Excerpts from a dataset

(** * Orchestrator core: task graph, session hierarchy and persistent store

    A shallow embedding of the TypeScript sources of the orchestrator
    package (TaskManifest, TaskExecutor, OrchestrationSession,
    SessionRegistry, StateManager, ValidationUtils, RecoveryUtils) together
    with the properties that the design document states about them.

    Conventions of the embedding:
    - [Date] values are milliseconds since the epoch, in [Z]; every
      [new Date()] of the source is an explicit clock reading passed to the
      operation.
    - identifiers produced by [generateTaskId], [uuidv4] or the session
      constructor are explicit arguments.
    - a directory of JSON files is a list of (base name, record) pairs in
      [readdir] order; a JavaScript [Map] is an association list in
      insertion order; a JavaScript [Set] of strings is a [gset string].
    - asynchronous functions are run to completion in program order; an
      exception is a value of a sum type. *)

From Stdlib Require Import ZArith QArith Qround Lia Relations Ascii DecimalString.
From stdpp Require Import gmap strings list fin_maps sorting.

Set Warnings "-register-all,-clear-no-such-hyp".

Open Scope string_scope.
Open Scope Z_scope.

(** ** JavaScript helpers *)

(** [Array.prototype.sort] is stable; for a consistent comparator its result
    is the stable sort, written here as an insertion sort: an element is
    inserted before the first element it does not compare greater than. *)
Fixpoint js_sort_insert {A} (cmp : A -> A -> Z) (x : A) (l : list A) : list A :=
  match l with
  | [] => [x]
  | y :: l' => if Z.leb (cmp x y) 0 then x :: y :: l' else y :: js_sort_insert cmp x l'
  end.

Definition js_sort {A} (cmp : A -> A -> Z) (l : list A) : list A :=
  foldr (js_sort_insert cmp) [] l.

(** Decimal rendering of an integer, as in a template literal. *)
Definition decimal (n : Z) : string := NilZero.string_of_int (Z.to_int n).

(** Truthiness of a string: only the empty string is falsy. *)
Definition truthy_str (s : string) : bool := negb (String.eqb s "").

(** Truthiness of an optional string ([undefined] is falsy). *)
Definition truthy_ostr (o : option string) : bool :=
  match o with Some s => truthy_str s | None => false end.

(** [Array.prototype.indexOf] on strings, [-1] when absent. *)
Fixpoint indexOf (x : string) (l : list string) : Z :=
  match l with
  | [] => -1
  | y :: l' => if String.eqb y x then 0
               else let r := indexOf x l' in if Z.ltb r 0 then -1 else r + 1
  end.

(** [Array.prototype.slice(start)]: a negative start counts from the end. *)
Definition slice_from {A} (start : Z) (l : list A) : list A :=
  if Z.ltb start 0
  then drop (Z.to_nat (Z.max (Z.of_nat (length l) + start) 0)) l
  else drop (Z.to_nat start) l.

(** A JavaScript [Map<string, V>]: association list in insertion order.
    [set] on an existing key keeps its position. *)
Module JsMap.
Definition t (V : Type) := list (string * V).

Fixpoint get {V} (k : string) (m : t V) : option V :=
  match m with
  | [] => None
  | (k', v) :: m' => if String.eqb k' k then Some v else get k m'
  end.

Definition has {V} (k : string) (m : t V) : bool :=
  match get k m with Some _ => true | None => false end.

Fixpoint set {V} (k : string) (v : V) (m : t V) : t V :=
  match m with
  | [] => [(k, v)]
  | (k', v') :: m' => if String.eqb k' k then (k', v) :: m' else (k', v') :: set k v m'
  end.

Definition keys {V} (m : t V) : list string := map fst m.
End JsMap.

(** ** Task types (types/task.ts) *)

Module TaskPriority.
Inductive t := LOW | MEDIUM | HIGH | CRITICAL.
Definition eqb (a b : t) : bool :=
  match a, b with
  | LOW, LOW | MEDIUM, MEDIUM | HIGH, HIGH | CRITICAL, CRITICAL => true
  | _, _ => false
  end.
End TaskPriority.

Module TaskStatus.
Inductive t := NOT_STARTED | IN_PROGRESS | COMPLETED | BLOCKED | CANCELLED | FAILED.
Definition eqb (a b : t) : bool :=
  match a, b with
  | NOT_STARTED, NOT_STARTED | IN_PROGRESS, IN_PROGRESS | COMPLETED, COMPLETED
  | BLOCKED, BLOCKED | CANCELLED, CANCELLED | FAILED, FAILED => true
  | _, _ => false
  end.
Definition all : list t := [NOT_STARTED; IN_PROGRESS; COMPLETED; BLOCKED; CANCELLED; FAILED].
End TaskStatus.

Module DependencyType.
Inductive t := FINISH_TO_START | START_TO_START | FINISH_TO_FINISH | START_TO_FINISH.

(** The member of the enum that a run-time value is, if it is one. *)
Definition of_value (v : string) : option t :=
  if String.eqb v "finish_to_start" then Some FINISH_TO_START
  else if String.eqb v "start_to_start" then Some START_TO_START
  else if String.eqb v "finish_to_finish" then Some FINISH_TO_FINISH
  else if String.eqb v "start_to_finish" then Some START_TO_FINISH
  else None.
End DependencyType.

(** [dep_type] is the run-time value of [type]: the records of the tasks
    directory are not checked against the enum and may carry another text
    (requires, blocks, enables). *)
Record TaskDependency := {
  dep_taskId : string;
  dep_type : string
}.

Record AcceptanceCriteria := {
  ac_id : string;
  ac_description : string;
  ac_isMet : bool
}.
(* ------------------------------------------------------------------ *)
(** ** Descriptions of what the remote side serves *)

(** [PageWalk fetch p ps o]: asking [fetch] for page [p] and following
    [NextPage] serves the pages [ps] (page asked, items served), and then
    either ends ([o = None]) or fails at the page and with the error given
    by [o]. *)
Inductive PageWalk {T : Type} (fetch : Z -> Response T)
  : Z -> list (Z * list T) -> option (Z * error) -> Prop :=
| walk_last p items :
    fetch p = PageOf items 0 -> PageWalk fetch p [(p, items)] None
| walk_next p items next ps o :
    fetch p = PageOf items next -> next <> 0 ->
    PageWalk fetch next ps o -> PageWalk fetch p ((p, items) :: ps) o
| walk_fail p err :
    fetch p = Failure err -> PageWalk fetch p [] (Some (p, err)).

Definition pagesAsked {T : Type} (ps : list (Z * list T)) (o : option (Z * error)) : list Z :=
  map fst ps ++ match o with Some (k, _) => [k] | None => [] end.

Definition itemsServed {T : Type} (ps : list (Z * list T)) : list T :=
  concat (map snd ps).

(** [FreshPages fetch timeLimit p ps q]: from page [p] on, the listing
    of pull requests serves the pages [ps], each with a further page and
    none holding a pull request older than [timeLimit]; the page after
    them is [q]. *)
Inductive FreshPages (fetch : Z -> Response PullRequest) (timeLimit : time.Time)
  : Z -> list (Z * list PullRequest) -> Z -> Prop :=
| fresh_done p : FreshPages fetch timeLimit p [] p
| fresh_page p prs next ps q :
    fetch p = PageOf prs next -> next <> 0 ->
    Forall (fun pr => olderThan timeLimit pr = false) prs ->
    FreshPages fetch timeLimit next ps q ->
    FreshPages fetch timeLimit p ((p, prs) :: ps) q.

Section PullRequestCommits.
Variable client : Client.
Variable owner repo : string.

▸ WHAT IS NEEDED:
In the data above, each line holding "Variable" is to be found and copied.

▸ TASK RESPONSE:
Variable client : Client.
Variable owner repo : string.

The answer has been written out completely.